Faculty of Natural Sciences and Mathematics, University of Maribor, Maribor, Slovenia.
Faculty of Electrical Engineering and Computer Science, University of Maribor, Maribor, Slovenia.
Front Public Health. 2023 Jul 6;11:1209809. doi: 10.3389/fpubh.2023.1209809. eCollection 2023.
Type 2 diabetes mellitus (T2DM) is a complex, chronic disease affecting multiple organs with varying symptoms and comorbidities. Profiling patients helps identify those with unfavorable disease progression, allowing for tailored therapy and addressing special needs. This study aims to uncover different T2DM profiles based on medication intake records and laboratory measurements, with a focus on how individuals with diabetes move through disease phases.
We use medical records from databases of the last 20 years from the Department of Endocrinology and Diabetology of the University Medical Center in Maribor. Using the standard ATC medication classification system, we created a patient-specific drug profile, created using advanced natural language processing methods combined with data mining and hierarchical clustering.

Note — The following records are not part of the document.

(* ===== verification/AllocationProps.v ===== *)
(** * The allocation activity under Temporal's retries

    What SubmitAllocationTransfers (activities_tb.go) leaves in the ledger when
    it is executed as an activity: attempts may be repeated, results lost, and
    other parties act in between.  Shared by the credit update and the
    provisioning workflow. *)

From S2P Require Import Prelude Domain TigerBeetle TBRef Ids Transfers LedgerProps.
From S2P Require Import World ActivitiesTB ActivitiesTBProps.

Lemma on_ledger_Ok `{TigerBeetle} {A} (m : M Env A) w a w' :
  on_ledger m w = (Ok a, w') → m (w_env w) = (Ok a, w_env w') ∧ w_db w' = w_db w.
Proof.
  unfold on_ledger, zoom. destruct (m (w_env w)) as [r e] eqn:E. intros He. by inv He.
Qed.

Section frames.
Context `{TL : TigerBeetleLaws} `{G : GoRange}.

#[local] Existing Instance ran_preorder.

Lemma on_ledger_grows {A} (m : M Env A) : keeps ran m → keeps ledger_grows (on_ledger m).
Proof.
  intros Hm w o w' He. unfold on_ledger, zoom in He. destruct (m (w_env w)) as [r e] eqn:E.
  injection He as <- <-. apply Hm in E. by apply ran_extends in E.
Qed.

Lemma quiet_ran {A} (m : M Env A) :
  (∀ e o e', m e = (o, e') → env_tb e' = env_tb e) → keeps ran m.
Proof. intros Hm e o e' He. exists []. by rewrite (Hm _ _ _ He). Qed.

Lemma range_ran {A} (m : gmap string A) : keeps ran (range m).
Proof. apply quiet_ran. intros e o e' Hr. by apply range_env in Hr as [? _]. Qed.

Lemma SubmitAllocationTransfers_ran input : keeps ran (SubmitAllocationTransfers input).
Proof.
  unfold SubmitAllocationTransfers. pose proof SubmitAllocations_ran. pose proof @range_ran. keeps_tac.
Qed.

End frames.

Section allocation.
Context `{TL : TigerBeetleLaws} `{G : GoRange} (input : SubmitAllocationInput).
Implicit Types (e : Env) (w : World).

#[local] Existing Instance ran_preorder.

(** Every credited resource has a prepared ID of its own, and the operator
    accounts have no limit. *)
Definition allocation_ready e : Prop :=
  Z.of_nat (size (ai_Credits input)) < 2 ^ 32 ∧
  (∀ r credits, ai_Credits input !! r = Some credits →
     ∃ id, ai_TransferIDs input !! r = Some id ∧ id ≠ zero16) ∧
  (∀ r1 r2 id, ai_TransferIDs input !! r1 = Some id → ai_TransferIDs input !! r2 = Some id → r1 = r2) ∧
  (∀ r op a, ai_GlobalOperatorIDs input !! r = Some op → account_at (env_tb e) op = Some a →
     DebitsMustNotExceedCredits (ac_Flags a) = false).

(** The transfer that credits [credits] units. *)
Definition alloc_transfer (credits l : Z) (id op quota : bytes16) : Transfer :=
  {| tr_ID := id; tr_DebitAccountID := op; tr_CreditAccountID := quota;
     tr_Amount := ToUint128 (u64 credits); tr_PendingID := zero16;
     tr_UserData128 := ai_TenantUUID input; tr_UserData64 := u64 (ai_PeriodStartNs input);
     tr_Ledger := l; tr_Code := CodeQuotaAllocation; tr_Flags := no_flags |}.

Lemma alloc_of_fields r credits al :
  alloc_of input r credits = Some al →
  at_Resource al = r ∧
  ai_GlobalOperatorIDs input !! r = Some (at_OperatorID al) ∧
  ai_TenantQuotaIDs input !! r = Some (at_TenantQuotaID al) ∧
  at_TransferID al = default zero16 (ai_TransferIDs input !! r) ∧
  ∀ l, LedgerID r = Ok l → alloc_tb al =
    Ok (alloc_transfer credits l (at_TransferID al) (at_OperatorID al) (at_TenantQuotaID al)).
Proof.
  unfold alloc_of. destruct (ai_GlobalOperatorIDs input !! r); [|done].
  destruct (ai_TenantQuotaIDs input !! r); [|done]. intros [= <-]. unfold alloc_tb. cbn -[UUIDToUint128].
  rewrite !UUIDToUint128_id. split_and!; try done.
  - destruct (ai_TransferIDs input !! r); simpl; [by rewrite UUIDToUint128_id|done].
  - intros l ->. done.
Qed.

(** The records of a submission, in the order the map was walked. *)
Definition records (kvs : list (string * Z)) : list AllocationTransfer :=
  omap (λ '(r, credits), alloc_of input r credits) kvs.

Lemma elem_of_records kvs al :
  kvs ≡ₚ map_to_list (ai_Credits input) →
  al ∈ records kvs ↔ ∃ r credits, ai_Credits input !! r = Some credits ∧ alloc_of input r credits = Some al.
Proof.
  intros Hp. unfold records. rewrite list_elem_of_omap. split.
  - intros ([r c] & Hin & Ha). rewrite Hp in Hin. apply elem_of_map_to_list in Hin. eauto.
  - intros (r & c & Hc & Ha). exists (r, c). split; [|done]. rewrite Hp. by apply elem_of_map_to_list.
Qed.

Lemma records_ids e kvs al :
  allocation_ready e → kvs ≡ₚ map_to_list (ai_Credits input) → al ∈ records kvs → at_TransferID al ≠ zero16.
Proof.
  intros (_ & Hids & _) Hp (r & c & Hc & Ha)%elem_of_records; [|done].
  apply alloc_of_fields in Ha as (_ & _ & _ & -> & _). by destruct (Hids _ _ Hc) as (id & -> & Hnz).
Qed.

(** A submission that returns has every record in the ledger: the only refusal
    that is not an error is a debit limit, which operators do not have. *)
Lemma allocation_lands e e' r credits op quota id :
  allocation_ready e → SubmitAllocationTransfers input e = (Ok tt, e') →
  ai_Credits input !! r = Some credits →
  ai_GlobalOperatorIDs input !! r = Some op → ai_TenantQuotaIDs input !! r = Some quota →
  ai_TransferIDs input !! r = Some id →
  is_Some (transfer_at (env_tb e') id).
Proof.
  intros Hready Hs Hc Ho Hq Hid.
  unfold SubmitAllocationTransfers in Hs. apply bind_Ok_inv in Hs as (kvs & e1 & Hr & Hs).
  apply range_env in Hr as (E1 & ? & [= <-] & Hp). fold (records kvs) in Hs.
  destruct (alloc_of input r credits) as [al|] eqn:Hal.
  2: { unfold alloc_of in Hal. by rewrite Ho, Hq in Hal. }
  assert (al ∈ records kvs) as Hin by (apply elem_of_records; eauto).
  case_decide as Hz. { apply nil_length_inv in Hz. rewrite Hz in Hin. by apply elem_of_nil in Hin. }
  apply bind_Ok_inv in Hs as (res & e2 & Hsub & Hs). inv Hs.
  apply SubmitAllocations_ok in Hsub as (ts & Hts & Hf & HF & _).
  2: { destruct Hready as [Hsz _]. assert (length (records kvs) ≤ size (ai_Credits input))%nat; [|lia].
       rewrite <- length_map_to_list, <- Hp. apply length_omap_le. }
  2: { intros al' Hal'. by eapply records_ids. }
  apply list_elem_of_lookup in Hin as [i Hi].
  destruct (Forall2_lookup_l _ _ _ _ _ Hts Hi) as (t & Ht & Htb).
  pose proof (alloc_of_fields _ _ _ Hal) as (Hre & Hopr & _ & Htid & _).
  apply outcome_bind_Ok in Htb as (l & _ & Htb). injection Htb as <-.
  destruct (lookup_lt_is_Some_2 (event_outcomes create_transfer ts (env_tb e1)) i) as [o Hoi].
  { rewrite event_outcomes_length. by eapply lookup_lt_Some. }
  destruct (Forall2_lookup_l _ _ _ _ _ HF Hoi) as (rr & _ & Hcl).
  destruct (outcome_taken _ _ _ _ _ Ht Hoi) as [_ Htk]. cbn [tr_ID] in Htk.
  rewrite Hid in Htid. simpl in Htid. rewrite Hf, <- Htid. apply Htk. intros x ->.
  destruct (classified_cases _ _ Hcl) as [->|]; [|done].
  destruct (outcome_exceeds _ _ _ _ Ht Hoi) as (a & Ha & Hfl). cbn in Ha. rewrite E1 in Ha.
  destruct Hready as (_ & _ & _ & Hop). by rewrite (Hop _ _ _ Hopr Ha) in Hfl.
Qed.

(** ** What can appear under the prepared IDs *)

Definition prepared (id : bytes16) : Prop :=
  ∃ r, is_Some (ai_Credits input !! r) ∧ ai_TransferIDs input !! r = Some id.

Definition requested (t : Transfer) : Prop :=
  ∃ r credits al, ai_Credits input !! r = Some credits ∧ alloc_of input r credits = Some al ∧
    alloc_tb al = Ok t.

(** Only requested transfers appear under the prepared IDs. *)
Definition wrote : relation World := λ w w', ∀ id t,
  prepared id → transfer_at (env_tb (w_env w')) id = Some t →
  transfer_at (env_tb (w_env w)) id = Some t ∨ (requested t ∧ tr_ID t = id).

#[export] Instance wrote_preorder : PreOrder wrote.
Proof.
  split; [by left|]. intros w1 w2 w3 H1 H2 id t Hid Ht.
  destruct (H2 id t Hid Ht) as [Ht2|]; [by apply H1|by right].
Qed.

(** The ledger events of an allocation submission are its own transfers. *)
Lemma SubmitAllocations_events allocs e o e' :
  (∀ a, a ∈ allocs → at_TransferID a ≠ zero16) →
  SubmitAllocations allocs e = (o, e') →
  ∃ ts, env_tb e' = final_state create_transfer ts (env_tb e) ∧
    ∀ t, t ∈ ts → ∃ a, a ∈ allocs ∧ alloc_tb a = Ok t.
Proof.
  intros Hid Hs. rewrite SubmitAllocations_eq in Hs by done.
  assert (∀ t, t ∈ [] → ∃ a, a ∈ allocs ∧ alloc_tb a = Ok t) as Hnil by by intros t ?%elem_of_nil.
  destruct (mapM alloc_tb allocs) as [ts| |] eqn:Em; [|inv Hs; by exists []..].
  apply submitBatch_env in Hs as (_ & _ & [->| ->]); [by exists []|].
  exists ts. split; [done|]. apply mapM_Ok in Em. intros t [i Ht]%list_elem_of_lookup.
  destruct (Forall2_lookup_r _ _ _ _ _ Em Ht) as (a & Ha & Htb).
  exists a. split; [by eapply list_elem_of_lookup_2|done].
Qed.

Lemma allocation_wrote e0 :
  allocation_ready e0 → keeps wrote (on_ledger (SubmitAllocationTransfers input)).
Proof.
  intros Hready w o w' Hs. unfold on_ledger, zoom in Hs.
  destruct (SubmitAllocationTransfers input (w_env w)) as [o' e'] eqn:He. injection Hs as <- <-.
  unfold SubmitAllocationTransfers in He. rewrite bind_cases in He.
  destruct (range _ (w_env w)) as [r e1] eqn:Er. apply range_env in Er as (E1 & kvs & -> & Hp).
  fold (records kvs) in He. intros id t Hid. cbn [w_env].
  case_decide; [inv He; rewrite E1; by left|].
  rewrite bind_cases in He. destruct (SubmitAllocations (records kvs) e1) as [r e2] eqn:Es.
  assert (e' = e2) as -> by (destruct r; by inv He).
  apply SubmitAllocations_events in Es as (ts & -> & Hts); [|intros; by eapply records_ids].
  rewrite E1. intros Ht. destruct (transfer_at (env_tb (w_env w)) id) as [t'|] eqn:Hold.
  - left. apply (final_transfer_at ts) in Hold. congruence.
  - right. destruct (final_transfer_new _ _ _ _ Hold Ht) as [Hin Heq].
    destruct (Hts t Hin) as (al & (r0 & c & Hc & Ha)%elem_of_records & Htb); [|done].
    split; [by exists r0, c, al|done].
Qed.

(** A requested transfer is determined by its ID. *)
Lemma requested_unique e r credits op quota id l t :
  allocation_ready e → requested t → tr_ID t = id →
  ai_Credits input !! r = Some credits →
  ai_GlobalOperatorIDs input !! r = Some op → ai_TenantQuotaIDs input !! r = Some quota →
  ai_TransferIDs input !! r = Some id → LedgerID r = Ok l →
  t = alloc_transfer credits l id op quota.
Proof.
  intros (_ & Hids & Hinj & _) (r' & c' & al & Hc' & Hal & Htb) Hid Hc Ho Hq Hpre Hl.
  pose proof (alloc_of_fields _ _ _ Hal) as (Hre & Hopr & Hquo & Htid & Htr).
  assert (tr_ID t = at_TransferID al) as Heq.
  { apply outcome_bind_Ok in Htb as (l' & _ & Htb). by inv Htb. }
  destruct (Hids _ _ Hc') as (id' & Hid' & _). rewrite Hid' in Htid. simpl in Htid.
  assert (r' = r) as -> by (eapply Hinj; [exact Hid'|congruence]).
  specialize (Htr l Hl). rewrite Htid in Htr. congruence.
Qed.

Context `{T : !Temporal} `{TeL : !TemporalLaws T}.

Lemma allocation_ready_grows w w' :
  ledger_grows w w' → (∀ r op, ai_GlobalOperatorIDs input !! r = Some op →
     is_Some (account_at (env_tb (w_env w)) op)) →
  allocation_ready (w_env w) → allocation_ready (w_env w').
Proof.
  intros [_ Hst] Hex (Hsz & Hids & Hinj & Hop). split_and!; [done..|].
  intros r op a' Hr Ha'. destruct (Hex r op Hr) as [a Ha]. specialize (Hop r op a Hr Ha).
  specialize (Hst op a Ha). rewrite Ha' in Hst. unfold static_of in Hst. simpl in Hst.
  assert (ac_Flags a' = ac_Flags a) as -> by congruence. done.
Qed.

(** The activity, to its end: after a success the ledger holds the requested
    transfer under the prepared ID, after a failure that one or none. *)
Lemma allocation_executed n w o w' r credits op quota id l :
  allocation_ready (w_env w) →
  (∀ r op, ai_GlobalOperatorIDs input !! r = Some op → is_Some (account_at (env_tb (w_env w)) op)) →
  (∀ w w', others w w' → ∀ id, prepared id → transfer_at (env_tb (w_env w)) id = None →
     transfer_at (env_tb (w_env w')) id = None) →
  transfer_at (env_tb (w_env w)) id = None →
  ai_Credits input !! r = Some credits →
  ai_GlobalOperatorIDs input !! r = Some op → ai_TenantQuotaIDs input !! r = Some quota →
  ai_TransferIDs input !! r = Some id → LedgerID r = Ok l →
  ExecuteActivity n (on_ledger (SubmitAllocationTransfers input)) w = (o, w') →
  match o with
  | Ok _ => transfer_at (env_tb (w_env w')) id = Some (alloc_transfer credits l id op quota)
  | Err _ => transfer_at (env_tb (w_env w')) id = None ∨
             transfer_at (env_tb (w_env w')) id = Some (alloc_transfer credits l id op quota)
  | Panic _ => False
  end.
Proof.
  intros Hready Hops Hothers Hfree Hc Ho Hq Hid Hl Hex.
  assert (prepared id) as Hpre by (exists r; eauto).
  assert (∀ w1 w2, others w1 w2 → wrote w1 w2) as How.
  { intros w1 w2 Hww id' t Hp Ht. left.
    destruct (transfer_at (env_tb (w_env w1)) id') as [t1|] eqn:E.
    - destruct (others_grow _ _ Hww) as [Hg _]. apply Hg in E. congruence.
    - apply (Hothers _ _ Hww _ Hp) in E. congruence. }
  pose proof (ExecuteActivity_keeps wrote n _ (allocation_wrote _ Hready) How _ _ _ Hex) as Hwrote.
  assert (∀ t, transfer_at (env_tb (w_env w')) id = Some t → t = alloc_transfer credits l id op quota) as Huse.
  { intros t Ht. destruct (Hwrote id t Hpre Ht) as [Hold|[Hreq Heq]]; [congruence|].
    by eapply (requested_unique _ r). }
  destruct o as [[]|x|p].
  - pose proof (on_ledger_grows _ (SubmitAllocationTransfers_ran input)) as Hgrow.
    destruct (ExecuteActivity_Ok ledger_grows n _ w tt w' Hgrow others_grow Hex) as (w0 & Hw0 & Hrun).
    apply on_ledger_Ok in Hrun as [Hrun _].
    destruct (allocation_lands _ _ r credits op quota id
      (allocation_ready_grows _ _ Hw0 Hops Hready) Hrun Hc Ho Hq Hid) as [t Ht].
    rewrite Ht. f_equal. by apply Huse.
  - destruct (transfer_at (env_tb (w_env w')) id) as [t|] eqn:Et; [right; f_equal; by apply Huse|by left].
  - by apply ExecuteActivity_no_panic in Hex.
Qed.
End allocation.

Our results show a well-structured profile distribution characterizing different age groups of individuals with diabetes. Interestingly, only two main profiles characterize the early 40-50 age group, and the same is true for the last 80+ age group. One of these profiles includes individuals with diabetes with very low use of various medications, while the other profile includes individuals with diabetes with much higher use. The number in both groups is reciprocal. Conversely, the middle-aged groups are characterized by several distinct profiles with a wide range of medications that are associated with the distinct concomitant complications of T2DM. It is intuitive that the number of profiles increases in the later age groups, but it is not obvious why it is reduced later in the 80+ age group. In this context, further studies are needed to evaluate the contributions of a range of factors, such as drug development, drug adoption, and the impact of mortality associated with all T2DM-related diseases, which characterize these middle-aged groups, particularly those aged 55-75.
Our approach aligns with existing studies and can be widely implemented without complex or expensive analyses. Treatment and drug use data are readily available in healthcare facilities worldwide, allowing for profiling insights into individuals with diabetes. Integrating data from other departments, such as cardiology and renal disease, may provide a more sophisticated understanding of T2DM patient profiles.
2 型糖尿病(T2DM)是一种影响多个器官的复杂慢性疾病,具有不同的症状和合并症。对患者进行分析有助于识别那些疾病进展不利的患者,从而提供针对性的治疗并满足特殊需求。本研究旨在根据药物摄入记录和实验室测量结果揭示不同的 T2DM 特征,重点关注糖尿病患者如何经历疾病阶段。
我们使用了过去 20 年来自马里博尔大学医学中心内分泌和糖尿病学系数据库中的医疗记录。我们使用标准的 ATC 药物分类系统,创建了一个基于先进自然语言处理方法与数据挖掘和层次聚类相结合的患者特定药物特征。
我们的结果显示,不同年龄组的糖尿病患者的特征分布结构良好。有趣的是,只有两个主要特征描述了 40-50 岁的早期年龄组,80 岁以上的年龄组也是如此。其中一个特征包括糖尿病患者使用各种药物的比例非常低,而另一个特征则包括糖尿病患者使用药物的比例较高。两组的人数是相互的。相反,中年组的特征是几个不同的特征,这些特征与 T2DM 的各种伴随并发症相关,使用的药物范围广泛。随着年龄的增长,特征的数量增加是直观的,但为什么在 80 岁以上的年龄组中减少则不明显。在这种情况下,需要进一步研究评估一系列因素的贡献,例如药物开发、药物采用以及与所有 T2DM 相关疾病相关的死亡率对这些中年组,特别是 55-75 岁的中年组的影响。
我们的方法与现有研究一致,可以广泛实施,而无需进行复杂或昂贵的分析。世界各地的医疗保健机构都可以获得治疗和药物使用数据,从而可以深入了解糖尿病患者的个人特征。整合来自其他部门(如心脏病学和肾脏疾病)的数据可能会提供对 T2DM 患者特征的更复杂的理解。